Across these entries, report how many lines include the string "functions", with nothing but the number.

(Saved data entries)
• • • •

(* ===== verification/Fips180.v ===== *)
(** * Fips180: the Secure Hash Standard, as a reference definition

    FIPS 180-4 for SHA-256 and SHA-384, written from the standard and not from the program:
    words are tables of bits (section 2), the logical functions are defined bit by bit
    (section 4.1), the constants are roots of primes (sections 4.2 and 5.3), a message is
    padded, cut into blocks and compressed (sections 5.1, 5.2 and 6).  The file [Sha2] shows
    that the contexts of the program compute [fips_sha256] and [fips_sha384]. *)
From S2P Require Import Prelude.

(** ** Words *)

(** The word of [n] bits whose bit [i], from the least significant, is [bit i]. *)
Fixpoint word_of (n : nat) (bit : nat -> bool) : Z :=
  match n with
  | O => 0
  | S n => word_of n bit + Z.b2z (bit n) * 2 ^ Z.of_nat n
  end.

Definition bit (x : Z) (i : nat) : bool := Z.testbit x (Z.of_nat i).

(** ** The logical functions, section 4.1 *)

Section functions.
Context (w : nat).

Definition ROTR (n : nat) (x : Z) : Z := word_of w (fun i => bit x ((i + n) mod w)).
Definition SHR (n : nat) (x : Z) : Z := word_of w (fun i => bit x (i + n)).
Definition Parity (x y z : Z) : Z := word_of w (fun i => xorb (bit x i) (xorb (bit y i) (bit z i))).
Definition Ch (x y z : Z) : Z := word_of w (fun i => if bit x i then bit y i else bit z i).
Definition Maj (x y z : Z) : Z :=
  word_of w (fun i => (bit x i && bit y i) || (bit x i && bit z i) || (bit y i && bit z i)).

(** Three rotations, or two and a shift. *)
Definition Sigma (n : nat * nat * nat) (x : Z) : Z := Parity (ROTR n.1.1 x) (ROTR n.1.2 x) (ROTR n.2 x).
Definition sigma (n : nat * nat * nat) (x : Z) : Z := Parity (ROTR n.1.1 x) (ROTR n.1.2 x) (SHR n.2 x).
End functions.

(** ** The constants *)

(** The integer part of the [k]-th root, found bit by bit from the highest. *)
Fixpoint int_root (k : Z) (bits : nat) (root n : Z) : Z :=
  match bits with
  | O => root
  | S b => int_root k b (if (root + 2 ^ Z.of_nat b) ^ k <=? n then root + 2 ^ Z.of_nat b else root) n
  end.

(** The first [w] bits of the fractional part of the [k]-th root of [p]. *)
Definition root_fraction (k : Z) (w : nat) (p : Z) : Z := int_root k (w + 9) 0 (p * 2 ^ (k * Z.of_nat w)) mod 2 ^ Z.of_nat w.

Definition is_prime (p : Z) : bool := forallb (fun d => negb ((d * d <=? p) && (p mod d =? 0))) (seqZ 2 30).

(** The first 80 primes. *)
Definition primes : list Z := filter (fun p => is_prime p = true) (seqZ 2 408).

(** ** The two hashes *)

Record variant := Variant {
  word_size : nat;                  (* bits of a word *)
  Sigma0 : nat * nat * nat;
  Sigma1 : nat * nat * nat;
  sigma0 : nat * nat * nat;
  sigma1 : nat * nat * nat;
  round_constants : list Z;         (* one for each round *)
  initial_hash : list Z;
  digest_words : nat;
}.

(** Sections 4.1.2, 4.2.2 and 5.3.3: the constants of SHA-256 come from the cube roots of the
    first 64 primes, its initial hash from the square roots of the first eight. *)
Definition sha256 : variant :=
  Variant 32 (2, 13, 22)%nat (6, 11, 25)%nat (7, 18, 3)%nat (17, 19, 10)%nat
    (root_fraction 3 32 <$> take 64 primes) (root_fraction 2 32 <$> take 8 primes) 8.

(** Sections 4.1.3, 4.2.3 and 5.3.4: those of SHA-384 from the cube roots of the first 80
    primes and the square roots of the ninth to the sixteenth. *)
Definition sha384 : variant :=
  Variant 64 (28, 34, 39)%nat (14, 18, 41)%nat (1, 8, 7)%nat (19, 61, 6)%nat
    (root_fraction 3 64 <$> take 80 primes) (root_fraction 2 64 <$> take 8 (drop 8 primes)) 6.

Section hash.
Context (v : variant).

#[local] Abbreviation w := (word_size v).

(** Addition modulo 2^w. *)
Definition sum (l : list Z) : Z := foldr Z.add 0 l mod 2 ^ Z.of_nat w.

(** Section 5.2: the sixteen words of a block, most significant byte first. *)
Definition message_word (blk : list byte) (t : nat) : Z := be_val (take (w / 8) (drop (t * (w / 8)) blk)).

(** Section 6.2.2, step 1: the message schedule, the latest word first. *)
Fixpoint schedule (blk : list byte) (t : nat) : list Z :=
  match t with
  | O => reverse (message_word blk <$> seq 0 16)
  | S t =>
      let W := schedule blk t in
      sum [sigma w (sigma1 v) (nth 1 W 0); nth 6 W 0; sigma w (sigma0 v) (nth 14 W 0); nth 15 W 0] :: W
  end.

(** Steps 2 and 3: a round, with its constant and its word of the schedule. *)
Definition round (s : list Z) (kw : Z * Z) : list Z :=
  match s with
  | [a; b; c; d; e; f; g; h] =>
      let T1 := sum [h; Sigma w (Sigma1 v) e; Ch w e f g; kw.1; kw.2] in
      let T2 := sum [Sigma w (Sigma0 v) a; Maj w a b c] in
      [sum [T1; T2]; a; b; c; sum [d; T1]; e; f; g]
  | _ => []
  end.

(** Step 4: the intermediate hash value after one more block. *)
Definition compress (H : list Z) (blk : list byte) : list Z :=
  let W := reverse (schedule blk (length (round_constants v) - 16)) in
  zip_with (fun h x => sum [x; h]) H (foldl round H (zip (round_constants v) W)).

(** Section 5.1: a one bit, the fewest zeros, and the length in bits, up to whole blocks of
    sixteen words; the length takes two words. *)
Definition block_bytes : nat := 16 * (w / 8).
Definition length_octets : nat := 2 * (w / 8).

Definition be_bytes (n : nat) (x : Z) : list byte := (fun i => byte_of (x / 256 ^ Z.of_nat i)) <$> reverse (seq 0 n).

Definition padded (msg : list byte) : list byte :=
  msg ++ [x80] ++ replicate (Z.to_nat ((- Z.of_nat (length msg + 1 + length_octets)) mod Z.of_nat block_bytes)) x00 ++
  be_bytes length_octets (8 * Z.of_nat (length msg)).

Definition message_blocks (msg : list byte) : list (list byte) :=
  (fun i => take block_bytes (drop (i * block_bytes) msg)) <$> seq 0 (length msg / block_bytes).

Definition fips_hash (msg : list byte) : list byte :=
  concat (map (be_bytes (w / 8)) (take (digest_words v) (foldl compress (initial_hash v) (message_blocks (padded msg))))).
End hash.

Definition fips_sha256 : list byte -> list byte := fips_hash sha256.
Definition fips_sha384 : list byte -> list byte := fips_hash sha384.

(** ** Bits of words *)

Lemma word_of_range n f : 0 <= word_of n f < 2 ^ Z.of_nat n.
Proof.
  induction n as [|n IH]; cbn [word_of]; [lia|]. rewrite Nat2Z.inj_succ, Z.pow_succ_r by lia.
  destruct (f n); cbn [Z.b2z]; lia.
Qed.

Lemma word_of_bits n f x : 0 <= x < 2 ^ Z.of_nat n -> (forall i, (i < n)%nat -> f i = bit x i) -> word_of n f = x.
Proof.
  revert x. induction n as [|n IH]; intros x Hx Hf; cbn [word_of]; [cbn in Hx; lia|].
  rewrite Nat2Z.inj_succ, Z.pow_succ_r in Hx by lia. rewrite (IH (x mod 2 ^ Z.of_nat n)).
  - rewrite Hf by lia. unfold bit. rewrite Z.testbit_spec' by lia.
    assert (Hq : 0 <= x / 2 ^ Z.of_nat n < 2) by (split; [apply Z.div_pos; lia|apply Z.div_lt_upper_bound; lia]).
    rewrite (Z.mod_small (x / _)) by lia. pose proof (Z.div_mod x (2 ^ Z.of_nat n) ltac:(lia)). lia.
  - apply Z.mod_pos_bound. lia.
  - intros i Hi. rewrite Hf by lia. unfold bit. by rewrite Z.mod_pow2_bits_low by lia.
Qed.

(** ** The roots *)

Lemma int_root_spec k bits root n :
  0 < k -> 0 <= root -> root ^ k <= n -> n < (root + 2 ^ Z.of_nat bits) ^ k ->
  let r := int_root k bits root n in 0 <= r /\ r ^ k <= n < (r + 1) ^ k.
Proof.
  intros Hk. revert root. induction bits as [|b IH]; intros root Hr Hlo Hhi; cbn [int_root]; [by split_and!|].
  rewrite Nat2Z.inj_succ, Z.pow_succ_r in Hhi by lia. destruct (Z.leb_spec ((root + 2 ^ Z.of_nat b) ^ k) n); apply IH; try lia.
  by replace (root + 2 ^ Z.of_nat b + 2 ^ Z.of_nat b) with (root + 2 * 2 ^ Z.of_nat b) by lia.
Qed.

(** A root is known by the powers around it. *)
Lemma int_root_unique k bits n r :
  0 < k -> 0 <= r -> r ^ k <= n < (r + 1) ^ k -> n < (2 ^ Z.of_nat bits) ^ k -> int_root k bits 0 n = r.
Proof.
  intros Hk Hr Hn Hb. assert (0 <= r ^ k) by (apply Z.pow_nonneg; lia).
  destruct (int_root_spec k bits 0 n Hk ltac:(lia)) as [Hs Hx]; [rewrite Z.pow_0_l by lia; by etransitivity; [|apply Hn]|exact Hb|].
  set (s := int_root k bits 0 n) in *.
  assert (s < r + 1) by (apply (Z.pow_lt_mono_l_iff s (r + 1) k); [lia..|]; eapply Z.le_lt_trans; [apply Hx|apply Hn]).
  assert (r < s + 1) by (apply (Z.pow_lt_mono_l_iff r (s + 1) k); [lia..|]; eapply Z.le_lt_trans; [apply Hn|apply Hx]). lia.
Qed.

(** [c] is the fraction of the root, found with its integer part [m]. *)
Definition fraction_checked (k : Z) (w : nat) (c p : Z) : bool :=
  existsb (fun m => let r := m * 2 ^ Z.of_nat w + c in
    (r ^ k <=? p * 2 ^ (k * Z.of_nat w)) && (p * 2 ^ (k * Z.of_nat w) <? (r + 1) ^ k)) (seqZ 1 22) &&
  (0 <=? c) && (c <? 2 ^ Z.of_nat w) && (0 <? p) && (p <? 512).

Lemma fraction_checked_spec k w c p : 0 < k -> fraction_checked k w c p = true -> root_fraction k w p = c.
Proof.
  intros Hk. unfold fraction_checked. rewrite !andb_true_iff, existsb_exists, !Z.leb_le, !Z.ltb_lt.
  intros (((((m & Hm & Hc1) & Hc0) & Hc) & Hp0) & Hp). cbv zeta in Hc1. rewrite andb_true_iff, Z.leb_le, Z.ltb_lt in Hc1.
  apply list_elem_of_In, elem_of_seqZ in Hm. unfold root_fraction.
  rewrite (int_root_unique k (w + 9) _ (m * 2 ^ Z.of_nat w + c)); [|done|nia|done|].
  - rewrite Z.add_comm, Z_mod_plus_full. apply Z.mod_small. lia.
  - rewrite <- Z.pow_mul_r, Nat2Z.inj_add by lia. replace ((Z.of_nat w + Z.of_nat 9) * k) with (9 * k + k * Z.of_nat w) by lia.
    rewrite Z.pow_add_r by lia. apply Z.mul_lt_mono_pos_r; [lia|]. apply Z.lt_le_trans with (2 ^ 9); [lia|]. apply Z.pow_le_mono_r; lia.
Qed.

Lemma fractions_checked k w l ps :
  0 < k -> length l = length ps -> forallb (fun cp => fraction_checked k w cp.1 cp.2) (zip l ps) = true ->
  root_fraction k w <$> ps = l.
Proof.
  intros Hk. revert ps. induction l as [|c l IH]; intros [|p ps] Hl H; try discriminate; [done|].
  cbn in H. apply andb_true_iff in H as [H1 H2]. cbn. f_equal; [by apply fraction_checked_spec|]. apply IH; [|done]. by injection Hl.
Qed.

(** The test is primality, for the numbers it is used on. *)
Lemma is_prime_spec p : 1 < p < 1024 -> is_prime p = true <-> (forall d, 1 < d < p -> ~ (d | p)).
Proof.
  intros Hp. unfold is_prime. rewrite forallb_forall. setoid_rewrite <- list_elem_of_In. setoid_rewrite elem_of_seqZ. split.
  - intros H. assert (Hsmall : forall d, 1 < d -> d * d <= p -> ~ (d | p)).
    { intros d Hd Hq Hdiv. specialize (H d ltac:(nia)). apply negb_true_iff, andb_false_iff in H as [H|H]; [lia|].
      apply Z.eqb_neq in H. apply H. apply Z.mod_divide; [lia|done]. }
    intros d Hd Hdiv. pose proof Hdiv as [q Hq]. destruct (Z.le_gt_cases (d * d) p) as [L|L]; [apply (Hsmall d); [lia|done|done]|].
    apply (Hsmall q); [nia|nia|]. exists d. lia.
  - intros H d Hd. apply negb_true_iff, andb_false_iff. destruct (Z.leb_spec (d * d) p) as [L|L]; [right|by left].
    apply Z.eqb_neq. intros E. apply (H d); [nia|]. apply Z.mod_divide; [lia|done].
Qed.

• • • •

## Solution to this exercise
4